Work instructions:
Where the string "hundred" occurs in a line of the entries below, copy that line.
((
(** ** [get_firewall_info] *)

Lemma rule_line_inv st line st' :
  WinCmd.rule_line st line = Ok st' →
  WinCmd.rl_rule_count st = length (WinCmd.rl_rules st) →
  (WinCmd.rl_rule_count st < WinCmd.max_rules)%nat →
  Forall (λ r, r ≠ []) (WinCmd.rl_rules st) →
  WinCmd.rl_rule_count st' = length (WinCmd.rl_rules st')
  ∧ (WinCmd.rl_rule_count st' ≤ WinCmd.max_rules)%nat
  ∧ Forall (λ r, r ≠ []) (WinCmd.rl_rules st').
Proof.
  unfold WinCmd.rule_line. intros Hstep Hc Hlt Hne.
  case_decide.
  - destruct (WinCmd.rl_rule st) as [|kv rule] eqn:Er.
    + injection Hstep as <-. simpl. split_and!; [done|lia|done].
    + rewrite decide_True in Hstep by done. injection Hstep as <-. simpl.
      rewrite length_app. simpl. split_and!; [lia|lia|].
      apply Forall_app. split; [done|]. by repeat constructor.
  - destruct (PyStr.contains ":" (PyStr.strip line)).
    + destruct (PyText.split1 ":" (PyStr.strip line)) as [key [value|]]; [|done].
      injection Hstep as <-. simpl. split_and!; [done|lia|done].
    + injection Hstep as <-. split_and!; [done|lia|done].
Qed.

Lemma rules_run_inv lines : ∀ st,
  WinCmd.rl_rule_count st = length (WinCmd.rl_rules st) →
  (WinCmd.rl_rule_count st < WinCmd.max_rules)%nat →
  Forall (λ r, r ≠ []) (WinCmd.rl_rules st) →
  let st' := flow_state (WinCmd.rules_run st lines) in
  WinCmd.rl_rule_count st' = length (WinCmd.rl_rules st')
  ∧ (WinCmd.rl_rule_count st' ≤ WinCmd.max_rules)%nat
  ∧ Forall (λ r, r ≠ []) (WinCmd.rl_rules st').
Proof.
  induction lines as [|line lines IH]; intros st Hc Hlt Hne; simpl.
  - split_and!; [done|lia|done].
  - destruct (WinCmd.rule_line st line) as [st1|e] eqn:E; simpl.
    2:{ split_and!; [done|lia|done]. }
    destruct (rule_line_inv _ _ _ E Hc Hlt Hne) as (Hc1 & Hle1 & Hne1).
    case_decide as Hmax; simpl; [done|].
    apply IH; [done|lia|done].
Qed.

(** X24.  [WindowsServerInventory.get_firewall_info] reports at most a
    hundred firewall rules, none of them empty; the note on the cut is set
    only when a hundred rules are reported, and is set then unless the
    listing failed. *)
Theorem firewall_rules_capped state listing :
  let info := WinCmd.get_firewall_info state listing in
  (length (WinCmd.rules info) ≤ 100)%nat
  ∧ Forall (λ r, r ≠ []) (WinCmd.rules info)
  ∧ (is_Some (WinCmd.rules_note info) → length (WinCmd.rules info) = 100%nat)
  ∧ (length (WinCmd.rules info) = 100%nat → WinCmd.rules_error info = None →
     is_Some (WinCmd.rules_note info)).
Proof.
  unfold WinCmd.get_firewall_info.
  destruct (match state with RunRaises _ => _ | Completed _ _ _ => _ end)
    as [profiles state_error].
  destruct listing as [rc out err|e]; simpl.
  2:{ split_and!; [lia|done|by intros [? ?]|done]. }
  case_decide; simpl.
  2:{ split_and!; [lia|done|by intros [? ?]|done]. }
  pose proof (rules_run_inv (PyStr.split "010" out) (WinCmd.RulesLoop [] 0 [])
                eq_refl) as Hinv.
  simpl in Hinv. specialize (Hinv ltac:(unfold WinCmd.max_rules; lia) ltac:(done)).
  destruct (WinCmd.rules_run _ _) as [st|e st]; simpl in *.
  - destruct Hinv as (Hc & Hle & Hne). unfold WinCmd.max_rules in *.
    split_and!; [lia|done| |].
    + case_decide; [lia|by intros [? ?]].
    + intros Hl _. case_decide; [eauto|lia].
  - destruct Hinv as (Hc & Hle & Hne). unfold WinCmd.max_rules in *.
    split_and!; [lia|done|by intros [? ?]|done].
Qed.

(** ** [print_summary] of [ServerInventory] *)



(** ** The samples of the sar series *)

Section sar_sample_facts.
Context `{FO : FloatOps}.
Implicit Types h : gmap string pyval.

Lemma six_floats_percentages parts base fl :
  six_floats parts base = Ok fl → sar_percentages fl.
Proof.
  unfold six_floats. intros H.
  repeat (match type of H with
          | context [float_at ?p ?i] =>
              destruct (float_at p i); simpl in H; [|done]
          end).
  simplify_eq. by repeat eexists.
Qed.

Lemma sar_sample_shape parts tc d :
  colon_at parts tc = true → sar_sample parts tc = Ok d → sar_sample_ok d.
Proof.
  unfold colon_at, sar_sample. intros Hc H.
  destruct (parts !! tc) as [t|]; [|done].
  destruct (parts !! (tc + 1)%nat) as [c|]; [|done].
  destruct (six_floats parts (tc + 2)) as [fl|] eqn:E; [|done].
  simpl in H. simplify_eq. exists t, c, fl. split_and!; [done..|].
  by eapply six_floats_percentages.
Qed.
))
Solution to this exercise:
    hundred firewall rules, none of them empty; the note on the cut is set
    only when a hundred rules are reported, and is set then unless the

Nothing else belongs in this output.